Se faccio mente locale e penso ai blog cattolici amatoriali classe 2005 che sono rimasti stabilmente attivi per tutto questo tempo, me ne vengono in mente solo due. Quel diavolaccio di Berlic è più vecchio di me di qualche mese, ma fortunatamente è maschio. Al femminile, potrò davvero dire di essere io la decana dei blog cattolici, come suggeriva un collega/amico?

Nel dubbio, io ho deciso di festeggiare la ricorrenza con tutte le formalità del caso (follie da quarantena). Su Instagram è un corso una specie di party virtuale socialmente distanziato, e qui onorerò la ricorrenza con un post celebrativo.

Come si celebrano quindici anni di blogging, mi sono chiesta?
Dopo aver lungamente riflettuto, ho pensato che sarebbe stato interessante uscirsene con qualcosa tipo

I dieci comandamenti per il cattolico in rete

per come mi è sembrato di poterli intravvedere, tra errori e riflessioni, nel corso della mia “carriera”.

1Non fare un idolo di te stesso

 

O del tuo successo social, se i numeri della community cominciassero a salire.
Ma anche se i numeri non sono tali da dare alla testa: non fare un idolo di te stesso. Non atteggiarti a primo motore immobile tua piccola o grande community, come farebbero i comuni influencer VIP.

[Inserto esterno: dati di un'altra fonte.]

(* ===== verification/Moves.v ===== *)
(** * The operations of an executor, and what a program does

    What a program can ask of a backend outside of a transaction, and what it is
    answered, as data: Go's pairs of a value and an error are pairs, or a [result] where
    the value means nothing beside an error.

    Several backends keep their data in a service that others use at the same time.
    What everybody does to the data is a sequence of [move]s, each one atomic.  A
    program makes some of them, among those of others: its trace.  [does m Q] says
    that the program [m] makes own moves and gives an answer that [Q] describes,
    whatever others do in between.  [Retried] marks that the service has run a
    transaction of the program again. *)

From S2P Require Import Prelude GoBase Json Codec Driver.
From Stdlib Require Import ZArith Lia.

(** * Operations *)

Inductive driverOp :=
| OInsert (params : list JobInsertParams)
| OGet (id : string)
| OList (params : JobListParams)
| OStats (queue : string)
| OFetch (params : FetchParams)
| ORescue (params : JobRescueParams)
| OHeartbeat (params : JobHeartbeatParams)
| OMarkStarted (params : JobMarkStartedParams)
| OSetState (params : JobSetStateParams)
| OCancel (id : string)
| ODelete (id : string)
| OReschedule (params : RescheduleParams)
| OQueueGet (name : string)
| OSetPaused (name : string) (paused : bool)
| OQueueList (params : QueueListParams)
| OElect (params : LeaderElectParams)
| OResign (params : LeaderResignParams)
| OCursorGet (params : ScheduleCursorCreateParams)
| OCursorAdvance (params : ScheduleCursorAdvanceParams).

Definition ans (o : driverOp) : Type :=
  match o with
  | OInsert _ => result (list JobInsertResult)
  | OGet _ => result JobRow
  | OList _ => result (list JobRow)
  | OFetch _ => list JobRow * option error
  | OStats _ => result QueueStats
  | ORescue _ => Z * option error
  | OHeartbeat _ | OMarkStarted _ | OElect _ | OCursorAdvance _ => bool * option error
  | OSetState _ | OCancel _ | ODelete _ | OReschedule _ | OSetPaused _ _ | OResign _ => option error
  | OQueueGet _ => result QueueRow
  | OQueueList _ => result (list QueueRow)
  | OCursorGet _ => ScheduleCursorResult * option error
  end.

(** * Atomic moves and traces *)

Section moves.
Context {D M : Type} (step : M → D → option D).

Fixpoint runMoves (ms : list M) (d : D) : option D :=
  match ms with
  | [] => Some d
  | m :: ms' => match step m d with Some d' => runMoves ms' d' | None => None end
  end.

Lemma runMoves_app ms1 ms2 d :
  runMoves (ms1 ++ ms2) d = match runMoves ms1 d with Some d' => runMoves ms2 d' | None => None end.
Proof. revert d. induction ms1 as [|m ms1 IH]; intros d; simpl; [done|]. by destruct (step m d). Qed.

Lemma runMoves_trans ms1 ms2 d1 d2 d3 :
  runMoves ms1 d1 = Some d2 → runMoves ms2 d2 = Some d3 → runMoves (ms1 ++ ms2) d1 = Some d3.
Proof. intros H1 H2. by rewrite runMoves_app, H1. Qed.

(** A run taken apart around one of its moves. *)
Lemma runMoves_split ms1 m ms2 d d' : runMoves (ms1 ++ m :: ms2) d = Some d' →
  ∃ d1 d2, runMoves ms1 d = Some d1 ∧ step m d1 = Some d2 ∧ runMoves ms2 d2 = Some d'.
Proof.
  rewrite runMoves_app. intros H. destruct (runMoves ms1 d) as [d1|]; [|done]. simpl in H.
  destruct (step m d1) as [d2|] eqn:E; [|done]. eauto.
Qed.

(** What is reached by other programs' moves. *)
Definition others (d d' : D) : Prop := ∃ ms, runMoves ms d = Some d'.

#[export] Instance others_preorder : PreOrder others.
Proof.
  split; [intros d; by exists []|].
  intros d1 d2 d3 [ms1 H1] [ms2 H2]. exists (ms1 ++ ms2). by eapply runMoves_trans.
Qed.

(** An invariant of the moves. *)
Section invariant.
Context (I : D → Prop) (I_step : ∀ m d d', I d → step m d = Some d' → I d').

Lemma runMoves_inv ms : ∀ d d', I d → runMoves ms d = Some d' → I d'.
Proof.
  induction ms as [|m ms IH]; intros d d' Hd; simpl; [by intros; simplify_eq|].
  destruct (step m d) as [d1|] eqn:E; [|done]. apply IH. by eapply I_step.
Qed.

Lemma others_inv d d' : I d → others d d' → I d'.
Proof. intros Hd [ms H]. by eapply runMoves_inv. Qed.
End invariant.
End moves.

(** ** Traces *)

Inductive act (M : Type) := Did (m : M) | Retried.
Arguments Did {M}. Arguments Retried {M}.

Section traces.
Context {M : Type}.

(** What this program does, and what others do meanwhile. *)
Abbreviation trace := (list (act M + M)) (only parsing).

Definition eventMove (e : act M + M) : option M :=
  match e with inl (Did m) => Some m | inl Retried => None | inr m => Some m end.
Definition trMoves (tr : trace) : list M := omap eventMove tr.
Definition trOwn (tr : trace) : list (act M) := omap (λ e, match e with inl a => Some a | inr _ => None end) tr.

Lemma trMoves_app tr1 tr2 : trMoves (tr1 ++ tr2) = trMoves tr1 ++ trMoves tr2.
Proof. apply omap_app. Qed.
Lemma trOwn_app tr1 tr2 : trOwn (tr1 ++ tr2) = trOwn tr1 ++ trOwn tr2.
Proof. apply omap_app. Qed.
Lemma trMoves_others ms : trMoves (inr <$> ms) = ms.
Proof. unfold trMoves. induction ms as [|m ms IH]; [done|]. rewrite fmap_cons. csimpl. by rewrite IH. Qed.
Lemma trOwn_others ms : trOwn (inr <$> ms) = [].
Proof. unfold trOwn. induction ms as [|m ms IH]; [done|]. rewrite fmap_cons. csimpl. by rewrite IH. Qed.
Lemma trMoves_did ms : trMoves (inl <$> (Did <$> ms)) = ms.
Proof. unfold trMoves. induction ms as [|m ms IH]; [done|]. rewrite !fmap_cons. csimpl. by rewrite IH. Qed.
Lemma trOwn_own acts : trOwn (inl <$> acts) = acts.
Proof. unfold trOwn. induction acts as [|a acts IH]; [done|]. rewrite fmap_cons. csimpl. by rewrite IH. Qed.
Lemma trMoves_retried n : trMoves (inl <$> replicate n Retried) = [].
Proof. unfold trMoves. by induction n as [|n IH]. Qed.

(** The moves among the acts, and whether a transaction was run again. *)
Definition did (acts : list (act M)) : list M := omap (λ a, match a with Did m => Some m | Retried => None end) acts.
Definition again (acts : list (act M)) : Prop := Retried ∈ acts.

Lemma did_app a1 a2 : did (a1 ++ a2) = did a1 ++ did a2.
Proof. apply omap_app. Qed.
Lemma did_retried n : did (replicate n Retried) = [].
Proof. unfold did. by induction n as [|n IH]. Qed.
Lemma did_did ms : did (Did <$> ms) = ms.
Proof. unfold did. induction ms as [|m ms IH]; [done|]. rewrite fmap_cons. csimpl. by rewrite IH. Qed.
Lemma did_tx n ms : did (replicate n Retried ++ (Did <$> ms)) = ms.
Proof. by rewrite did_app, did_retried, did_did. Qed.
Lemma did_one n m : did (replicate n Retried ++ [Did m]) = [m].
Proof. apply (did_tx n [m]). Qed.
Lemma again_tx n ms : (0 < n)%nat → again (replicate n Retried ++ (Did <$> ms)).
Proof. intros Hn. apply elem_of_app. left. apply elem_of_replicate. split; [done|lia]. Qed.
Lemma again_one n m : (0 < n)%nat → again (replicate n Retried ++ [Did m]).
Proof. intros Hn. by apply (again_tx n [m]). Qed.
Lemma again_app a1 a2 : again (a1 ++ a2) ↔ again a1 ∨ again a2.
Proof. apply elem_of_app. Qed.

Lemma did_trMoves tr m : m ∈ did (trOwn tr) → m ∈ trMoves tr.
Proof.
  unfold did, trOwn, trMoves. rewrite !list_elem_of_omap. intros (a & Ha & Hm). destruct a as [m'|]; simplify_eq.
  apply list_elem_of_omap in Ha as ([a'|] & Hin & ?); simplify_eq. by exists (inl (Did m)).
Qed.
End traces.

(** ** The logic of programs *)

Section logic.
Context {D M : Type} (step : M → D → option D).

(** [happens d d' acts]: own acts [acts] among moves of others. *)
Definition happens (d d' : D) (acts : list (act M)) : Prop :=
  ∃ tr, runMoves step (trMoves tr) d = Some d' ∧ trOwn tr = acts.

Lemma happens_others d d' : others step d d' → happens d d' [].
Proof. intros [ms Hr]. exists (inr <$> ms). by rewrite trMoves_others, trOwn_others. Qed.

Lemma happens_trans d1 d2 d3 a1 a2 : happens d1 d2 a1 → happens d2 d3 a2 → happens d1 d3 (a1 ++ a2).
Proof.
  intros (tr1 & H1 & <-) (tr2 & H2 & <-). exists (tr1 ++ tr2). rewrite trMoves_app, trOwn_app.
  split; [|done]. by eapply runMoves_trans.
Qed.

Lemma happens_did ms d d' : runMoves step ms d = Some d' → happens d d' (Did <$> ms).
Proof.
  intros Hr. exists (inl <$> (Did <$> ms)). by rewrite trMoves_did, trOwn_own.
Qed.

Lemma happens_retried n d : happens d d (replicate n Retried).
Proof. exists (inl <$> replicate n Retried). by rewrite trMoves_retried, trOwn_own. Qed.

(** Something of one's own, with others before and after. *)
Lemma happens_between d d1 d2 d3 a :
  others step d d1 → happens d1 d2 a → others step d2 d3 → happens d d3 a.
Proof.
  intros H1 H2 H3. apply happens_others in H1, H3.
  pose proof (happens_trans _ _ _ _ _ H1 (happens_trans _ _ _ _ _ H2 H3)) as Hh.
  by rewrite app_nil_r in Hh.
Qed.

(** Programs over an environment [E] that holds the data, under an invariant of it. *)
Section programs.
Context {E : Type} (docs : E → D) (I : D → Prop) (I_step : ∀ m d d', I d → step m d = Some d' → I d').

Lemma happens_inv d d' a : happens d d' a → I d → I d'.
Proof. intros (tr & Hr & _) Hk. by eapply runMoves_inv. Qed.

(** Every move that was made was possible in a state of the invariant. *)
Lemma happens_ran d d' a : happens d d' a → I d → Forall (λ m, ∃ d1 d2, I d1 ∧ step m d1 = Some d2) (did a).
Proof.
  intros (tr & Hr & <-) Hk. apply Forall_forall. intros m Hm%did_trMoves. apply list_elem_of_split in Hm as (l1 & l2 & Heq).
  rewrite Heq in Hr. apply runMoves_split in Hr as (d1 & d2 & H1 & H2 & _). exists d1, d2. split; [by eapply runMoves_inv|done].
Qed.

Definition does {A} (m : E → E * A) (Q : list (act M) → A → Prop) : Prop :=
  ∀ e, I (docs e) → ∃ acts, happens (docs e) (docs (m e).1) acts ∧ Q acts (m e).2.

Lemma moves_weaken {A} (m : E → E * A) (Q Q' : list (act M) → A → Prop) :
  does m Q → (∀ acts a, Q acts a → Q' acts a) → does m Q'.
Proof. intros Hm HQ e He. destruct (Hm e He) as (acts & ? & ?). eauto. Qed.

Lemma moves_ret {A} (a : A) (Q : list (act M) → A → Prop) : Q [] a → does (λ e, (e, a)) Q.
Proof. intros HQ e _. exists []. split; [|done]. by apply happens_others. Qed.

Lemma moves_bind {A B} (m : E → E * A) (f : A → E → E * B) (Q : list (act M) → B → Prop) :
  does m (λ a1 x, does (f x) (λ a2 y, Q (a1 ++ a2) y)) → does (λ e, let '(e', a) := m e in f a e') Q.
Proof.
  intros Hm e He. destruct (Hm e He) as (a1 & Hh1 & Hf).
  destruct (m e) as [e1 x]. simpl in *.
  destruct (Hf e1) as (a2 & Hh2 & HQ); [by eapply happens_inv|].
  exists (a1 ++ a2). split; [by eapply happens_trans|done].
Qed.

(** A move of one program, then any moves, then a move of a second program. *)
Lemma does_two {A B} (m1 : E → E * A) (m2 : E → E * B) Q1 Q2 e1 e2 ms (P1 P2 : M → Prop) :
  I (docs e1) → does m1 Q1 → does m2 Q2 → runMoves step ms (docs (m1 e1).1) = Some (docs e2) →
  (∀ acts, Q1 acts (m1 e1).2 → ∃ m, m ∈ did acts ∧ P1 m) →
  (∀ acts, Q2 acts (m2 e2).2 → ∃ m, m ∈ did acts ∧ P2 m) →
  ∃ pre x1 mid x2 post, P1 x1 ∧ P2 x2 ∧ runMoves step (pre ++ x1 :: mid ++ x2 :: post) (docs e1) = Some (docs (m2 e2).1).
Proof.
  intros Hk D1 D2 Hms H1 H2. destruct (D1 e1 Hk) as (a1 & Hh1 & Hq1). pose proof (happens_inv _ _ _ Hh1 Hk) as Hk1.
  destruct (D2 e2) as (a2 & (tr2 & Hr2 & <-) & Hq2); [by eapply runMoves_inv|]. destruct Hh1 as (tr1 & Hr1 & <-).
  destruct (H1 _ Hq1) as (x1 & Hx1 & ?), (H2 _ Hq2) as (x2 & Hx2 & ?).
  apply did_trMoves, list_elem_of_split in Hx1 as (l1 & b1 & Ht1). apply did_trMoves, list_elem_of_split in Hx2 as (l2 & b2 & Ht2).
  exists l1, x1, (b1 ++ ms ++ l2), x2, b2. split_and!; [done..|].
  replace (l1 ++ x1 :: (b1 ++ ms ++ l2) ++ x2 :: b2) with ((l1 ++ x1 :: b1) ++ ms ++ (l2 ++ x2 :: b2)) by (by rewrite <-!app_assoc).
  rewrite <-Ht1, <-Ht2. eapply runMoves_trans; [exact Hr1|]. eapply runMoves_trans; [exact Hms|exact Hr2].
Qed.
End programs.
End logic.
Arguments happens_others {D M step}.
Arguments happens_trans {D M step}.
Arguments happens_did {D M step}.
Arguments happens_retried {D M step}.
Arguments happens_between {D M step}.

(** ** Errors of a service *)

(** An error of the service is none of the driver's own. *)
Definition foreignErr (e : error) : Prop :=
  errorsIs e ErrJobGone = false ∧ errorsIs e ErrStaleClaim = false ∧ errorsIs e ErrConflict = false ∧ errorsIs e ErrNotFound = false.
(* ===== verification/FirestoreLaws.v ===== *)
(** * driver/firestore: atomic moves, and what the service promises

    Whatever several programs do to the documents through this driver is a
    sequence of [move]s, each of them one atomic change of the documents.
    [FirestoreLaws] states the documented behaviour of the service: a call acts on
    the documents as they are at one moment, other programs move before and after
    it; a transaction commits all of its writes or none; its function may have run
    before, on documents that somebody changed meanwhile; when the service reports
    an error of its own, a write may or may not have happened.  [does] is the logic
    of programs over the service: which moves a program makes, and what it then
    answers. *)

From S2P Require Import Prelude GoBase Json Codec Driver Memory.
From S2P Require Export Moves.
From S2P Require Import Firestore.
From Stdlib Require Import ZArith Lia.

(** ** Moves *)

Inductive move :=
| VSees (r : DocRef) (x : option document)        (* changes nothing; what is read at that moment *)
| VInsert (doc : jobDoc)
| VQueueNew (name : string) (now : Instant)
| VQueueSet (name : string) (paused : bool) (now : Instant)
| VClaim (id workerID : string) (claimTime lease : Instant)
| VRescue (params : JobRescueParams) (id : string)
| VRenew (params : JobHeartbeatParams)
| VStart (params : JobMarkStartedParams)
| VSettle (params : JobSetStateParams) (now : Instant)
| VCancel (id : string) (now : Instant)
| VDelete (id : string)
| VFreeKey (key : string)
| VReschedule (params : RescheduleParams)
| VElect (params : LeaderElectParams) (now : Instant)
| VResign (params : LeaderResignParams)
| VCursorNew (params : ScheduleCursorCreateParams)
| VCursorMove (params : ScheduleCursorAdvanceParams).

Definition jobAt (d : Docs) (id : string) : option jobDoc :=
  match d !! JobRef id with Some (DJob j) => Some j | _ => None end.

(** The writes of a move that changes the job [id] if it passes [test]. *)
Definition onJob (d : Docs) (id : string) (test : jobDoc → bool) (ws : jobDoc → list write) : option (list write) :=
  match jobAt d id with Some j => if test j then Some (ws j) else None | None => None end.

Definition newQueueDoc (name : string) (now : Instant) : document := DQueue (mkQueueDoc name false (UTC now) (UTC now)).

Qualche giorno fa, su Instagram, una lettrice mi ha scherzosamente chiamata “la donna invisibile”, riferendosi alla mia fissazione di apparire poco o nulla sullo schermo. Lei scherzava, ma io sono seria nel dire che l’ho trovata una definizione splendida.
A me piace tantissimo che la gente abbia presente i miei ideali molto più di quanto ha presente il mio viso. Amo che le mille fotografie che metto online ritraggano le mie passioni molto più di quanto mostrano me personalmente.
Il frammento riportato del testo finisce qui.